Dr. Alex Cross (Tyler Perry), a homicide detective, looks to stop a sadomasochistic killer (Matthew Fox) before he kills again. But how far is Cross willing to go to get his man?
 
“Alex Cross” is a terrible movie. The script is one purposeless cliché after anther and the tone is so erratic that I’m not sure if the film is supposed to be a comedy that’s not funny or a drama that isn’t serious. Director Rob Cohen (“xXx,” “The Mummy: Tomb of the Dragon Emperor”) has made some incredibly mediocre films, but this is astoundingly bad. The acting is all over the map. Perry does his best with what he’s given, but he hardly comes across as an action star. Fox’s psycho is a wide-eyed sort of crazy that only Gary Oldman and Christopher Walken can get away with (maybe he thought he was in “Seven Psychopaths”). How anyone thought Marc Moss and Kerry Williamson’s script (based very loosely on James Patterson’s novels) was remotely interesting is beyond me. You’d be better off renting either “Along Came a Spider” or “Kiss the Girls” with Morgan Freeman in the role of Alex Cross. If we’re lucky there won’t be a sequel.
 
 
Elena
4 out of 5 Stars
Director • Andrey Zvyaginstev
Starring • Nadezhda Markina, Andrey Smirnov and Alesey Rozin
Rated • NR
Recommended to • Fans of Russian cinema or those looking for a realistic drama with complex characters and big questions that Hollywood probably wouldn’t dare to make.
 
Late in her life Elena married Vladimir, a wealthy man in need of a caretaker.
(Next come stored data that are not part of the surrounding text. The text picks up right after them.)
Lemma block_view r fs target :
  r ∈ rs -> root_block env host us missing allowed r fs b -> view fs target <> Hidden ->
  (view fs target = HostWritable /\ last_bind r target)
  \/ (view fs target = HostReadOnly /\ exists s, last_ro_bind r s target).
Proof.
  intros Hr (dirs & ro & hidden & -> & Hd & Hro & Hh & Hc) Hne. destruct (root_facts r Hr) as (_ & He & Hn & Hin & _).
  assert (view hidden target = Hidden) as Hvh by (apply view_hidden; intros path seen Hm; by apply Hh in Hm as [-> _]).
  assert (uncovered hidden target -> forall u, u ∈ us -> root r `prefix_of` u -> ~ u `prefix_of` target) as Hdeny.
  { intros Hu u Hin' Hru Hut. destruct Hh as [_ Hh].
    destruct (Hh u) as (path & Hm & Hpu).
    - apply list_elem_of_In, filter_In. split; [by apply list_elem_of_In|by apply path_starts_with_spec].
    - right. by exists (root r).
    - eapply Hu; [exact Hm|]. by etransitivity. }
  change (dirs ++ Bind (root r) :: ro ++ hidden) with (dirs ++ ([Bind (root r)] ++ (ro ++ hidden))) in *.
  rewrite !app_assoc in *.
  destruct (view_peel ((dirs ++ [Bind (root r)]) ++ ro) hidden target) as [[Hu E]|[_ E]]; rewrite E in *; [|done].
  destruct (view_peel (dirs ++ [Bind (root r)]) ro target) as [[Hu' E']|[_ E']]; rewrite E' in *.
  - left. destruct (view_peel dirs [Bind (root r)] target) as [[_ E'']|[Hb E'']]; rewrite E'' in *.
    { destruct (view_mounted dirs target Hne) as (path & Hm & _). by apply mounted_none in Hm. }
    destruct (view_mounted _ target Hne) as (path & Hm & Hp). rewrite (mounted_one _ _ _ (root r) HostWritable) in Hm by done.
    destruct Hm as [-> ->]. split; [done|]. split_and!; [done|done| |exact (Hdeny Hu)|exact Hc].
    intros s Hs Hrs' Hst'. destruct Hro as [_ Hro]. destruct (Hro s (root r)) as (path & seen & Hm & Hps); [done..|].
    eapply Hu'; [exact Hm|]. by etransitivity.
  - right. destruct (view_mounted ro target Hne) as (path & Hm & Hp).
    destruct (proj1 Hro path (view ro target) Hm) as (s & Hs & Hw & _ & Hseen).
    destruct (view ro target); [done| |done]. destruct Hseen as [-> Hwithin]; [done|].
    split; [done|]. exists s. split_and!; auto.
Qed.

(** The root bound last is the deepest. *)
Definition deepest (r : WritableRoot) (target : Path) : Prop :=
  forall r', r' ∈ rs -> root r' `prefix_of` target -> root r' `prefix_of` root r.

Lemma last_block_deepest i r target :
  sort_by_key (fun r => path_depth (root r)) rs !! i = Some r -> root r `prefix_of` target ->
  (forall j fs', i < j -> blocks !! j = Some fs' -> uncovered fs' target) -> deepest r target.
Proof.
  intros Hi Hrt Hlater r' Hr' Hp. rewrite <- (sort_by_key_Permutation (fun r => path_depth (root r)) rs) in Hr'.
  apply list_elem_of_lookup in Hr' as (j & Hj). eapply prefix_shorter; [exact Hp|exact Hrt|].
  destruct (decide (j < i)) as [Hlt|Hge].
  { apply (sorted_lookup _ _ j i r' r (sort_by_key_sorted (fun r => path_depth (root r)) rs)); done. }
  destruct (decide (j = i)) as [->|Hne]; [rewrite Hi in Hj; by injection Hj as ->|]. exfalso.
  destruct (Forall2_lookup_l _ _ _ _ _ (structure_blocks _ _ _ _ _ _ Hst) Hj) as (fs' & Hfs & dirs & ro & hidden & -> & _).
  eapply (Hlater j _ ltac:(lia) Hfs); [|exact Hp]. exists (Bind (root r')). split; [set_solver|done].
Qed.

Lemma visible_cases target :
  view (flags b) target <> Hidden ->
  (view (flags b) target = view (base_args env host p cwd rs) target
     /\ uncovered above target /\ uncovered (concat blocks) target /\ uncovered rest target)
  \/ (uncovered rest target
      /\ ((view (flags b) target = HostWritable /\ exists r, last_bind r target /\ deepest r target)
          \/ (view (flags b) target = HostReadOnly /\ exists r s, last_ro_bind r s target))).
Proof.
  destruct Hst as [Hf Ha Hb Hr]. rewrite Hf, !app_assoc. intros Hne.
  assert (forall l fs, hidden_part env allowed l fs -> view fs target = Hidden) as Hhid
    by (intros l fs Hl; apply view_hidden; intros path seen Hm; by apply Hl in Hm as [-> _]).
  destruct (view_peel ((base_args env host p cwd rs ++ above) ++ concat blocks) rest target) as [[Hu E]|[_ E]];
    rewrite E in *; [|by rewrite (Hhid _ _ Hr) in Hne].
  destruct (view_peel (base_args env host p cwd rs ++ above) (concat blocks) target) as [[Hu' E']|[_ E']]; rewrite E' in *.
  - left. destruct (view_peel (base_args env host p cwd rs) above target) as [[Hu'' E'']|[_ E'']];
      rewrite E'' in *; [done|by rewrite (Hhid _ _ Ha) in Hne].
  - right. split; [done|]. destruct (view_concat blocks target Hne) as (i & fs & Hi & Ev & Hlater). rewrite Ev in *.
    destruct (Forall2_lookup_r _ _ _ _ _ Hb Hi) as (r & Hri & Hblock).
    assert (r ∈ rs) as Hin
      by (rewrite <- (sort_by_key_Permutation (fun r => path_depth (root r)) rs); by eapply list_elem_of_lookup_2).
    destruct (block_view r fs target Hin Hblock Hne) as [[? Hlast]|[? (s & ?)]]; [left|right; eauto].
    split; [done|]. exists r. split; [done|]. eapply last_block_deepest; [exact Hri| |exact Hlater]. apply Hlast.
Qed.

(** *** What the base shows *)

Lemma base_mounts path seen :
  mounted (base_args env host p cwd rs) path seen ->
  seen <> HostWritable
  /\ (seen = HostReadOnly -> path = [RootDir] /\ has_full_disk_read_access p = true
        \/ path ∈ bwrap_readable_roots env p cwd).
Proof.
  unfold base_args. destruct (has_full_disk_read_access p) eqn:Ef.
  { intros (f & [->|[->|Hf]%elem_of_cons]%elem_of_cons & E); [| |by apply elem_of_nil in Hf];
      injection E as <- <-; (split; [done|]); intros ?; (done || by left). }
  destruct (existsb _ _) eqn:Er.
  { apply existsb_exists in Er as (r & Hr%list_elem_of_In & Er%bool_decide_eq_true). subst r.
    intros (f & [->|[->|Hf]%elem_of_cons]%elem_of_cons & E); [| |by apply elem_of_nil in Hf];
      injection E as <- <-; (split; [done|]); intros ?; (done || by right). }
  intros [(f & [->|[->|Hf]%elem_of_cons]%elem_of_cons & E)|(fs & Hfs & f & Hf & E)%mounted_concat]%mounted_app;
    [by injection E as <- <-|by injection E as <- <-|by apply elem_of_nil in Hf|].
  apply list_elem_of_fmap in Hfs as (r & -> & Hr). unfold mount_readable_root in Hf.
  rewrite (canonical_target_none env host Hhost) in Hf. destruct (path_exists env r); [|by apply elem_of_nil in Hf].
  cbn [negb default] in Hf. apply list_elem_of_singleton in Hf as ->. cbn in E.
  destruct (existsb _ rs); injection E as <- <-; (split; [done|]); intros ?; by right.
Qed.

(** *** What can be written *)

(** Paths under a writable root that the mounts leave open though the root does
    not: a metadata directory that is watched instead, because masking it would
    hide a repository above; one of the working directory that is missing and is not
    at the top of the root; and everything, if a [.git] file of the root points above it. *)
Definition left_open (r : WritableRoot) (target : Path) : Prop :=
  (exists path, path ∈ protected_create_targets b /\ path `prefix_of` target)
  \/ (exists s, s ∈ missing /\ s ∈ read_only_subpaths r /\ s `prefix_of` target
        /\ forall name, name ∈ protected_metadata_names r -> s <> metadata_path r name)
  \/ (exists s, s ∈ read_only_subpaths r /\ s `prefix_of` root r).

Lemma metadata_path_below r name : r ∈ rs -> name ∈ protected_metadata_names r -> metadata_path r name = root r ++ [Normal name].
Proof.
  intros Hr Hn. destruct (root_facts r Hr) as (_ & _ & _ & _ & Hnames). unfold metadata_path, path_append.
  rewrite components_plain by (by apply metadata_plain, Hnames). done.
Qed.

Lemma name_masked r name target :
  last_bind r target -> name ∈ protected_metadata_names r -> metadata_path r name `prefix_of` target -> left_open r target.
Proof.
  intros (Hr & Hrt & Hsubs & _ & Hc) Hn Hp.
  assert (root r `prefix_of` metadata_path r name) as Hbelow by (rewrite metadata_path_below by done; by eexists).
  destruct (decide (metadata_path r name ∈ subs env host us missing r)) as [Hin|Hin].
  { by destruct (Hsubs _ Hin Hbelow). }
  unfold left_open. left. exists (metadata_path r name). split; [|done]. apply Hc; [done|done|].
  destruct (should_leave_missing_git_for_parent_repo_discovery env host (root r) name) eqn:E.
  - unfold should_leave_missing_git_for_parent_repo_discovery in E.
    fold (metadata_path r name) in E. destruct (symlink_metadata host (metadata_path r name)) eqn:Es;
      rewrite ?andb_false_r in E; try done. by eapply host_missing.
  - destruct Hin. apply (proj2 (elem_of_subs env host us missing r _)). right. by exists name.
Qed.

Lemma subpath_masked r s target :
  last_bind r target -> s ∈ read_only_subpaths r -> s `prefix_of` target -> left_open r target.
Proof.
  intros Hlast Hs Hst'. pose proof Hlast as (Hr & Hrt & Hsubs & Hdeny & _).
  destruct (prefix_weak_total _ _ _ Hst' Hrt) as [Hsr|Hrs']; [unfold left_open; right; right; by exists s|].
  destruct (decide (s ∈ us)) as [Hu|Hu]; [by destruct (Hdeny s)|].
  destruct (decide (s ∈ missing)) as [Hm|Hm].
  - destruct (decide (Exists (fun name => s = metadata_path r name) (protected_metadata_names r))) as [He|Hne].
    + apply Exists_exists in He as (name & Hn & ->). by eapply name_masked.
    + unfold left_open. right. left. exists s. split_and!; [done..|]. intros name Hn E. apply Hne, Exists_exists. by exists name.
  - destruct (Hsubs s); [|done|done]. apply (proj2 (elem_of_subs env host us missing r _)). by left.
Qed.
Now Elena’s deadbeat son wants his stepfather to share his money with the rest of the family. Vladimir would rather die than give him a cent. Torn between her duties as a mother and as a wife Elena struggles to find a way to move forward without destroying either relationship. Things become all the more complicated when Vladimir’s wayward daughter enter the picture.
 
“Elena” is the sort of film that doesn’t follow the rules. It dares to be original, even if that puts the audience in the awkward position of not knowing whose side they’re on. All of the characters are stubborn and flawed (some more than others), but most of them have legitimate points of view.
 
How to Survive a Plague
4 out of 5 Stars
Director • David France
Starring • Peter Staley, Larry Kramer and Iris Long
Rated • NR
Recommended to • Anyone with any interest in how groups like ACT UP and TAG helped (and perhaps hindered) to bring medication and treatment to the thousands of men and women infected with HIV and AIDS.
 
Last year David Weissman and Bill Weber gave us “We Were Here,” a film that explored the impact that AIDS had on the gay community of San Francisco in the early ’80s. It was a film that celebrated the community’s resilience, as the world seemed to abandon them. “How to Survive a Plague” is essentially what happened next. Once AIDS was more or less defined the next step was to find a cure, or at least something that would slow the disease and give those who were infected a better chance of surviving. David France’s film explores the role that activist groups like ACT UP (and later the splinter group TAG) played in bringing medication and treatment to those with AIDS. It’s a rocky journey filled with frustration and anger and when I first saw the film at Sundance earlier this year I left the theater disappointed. I wanted the film to feel triumphant, like “We Were Here” did. Watching the film for the second time I feel differently. There is triumph in the lives that have been extended and the people who helped to make that happen is a story that must be told.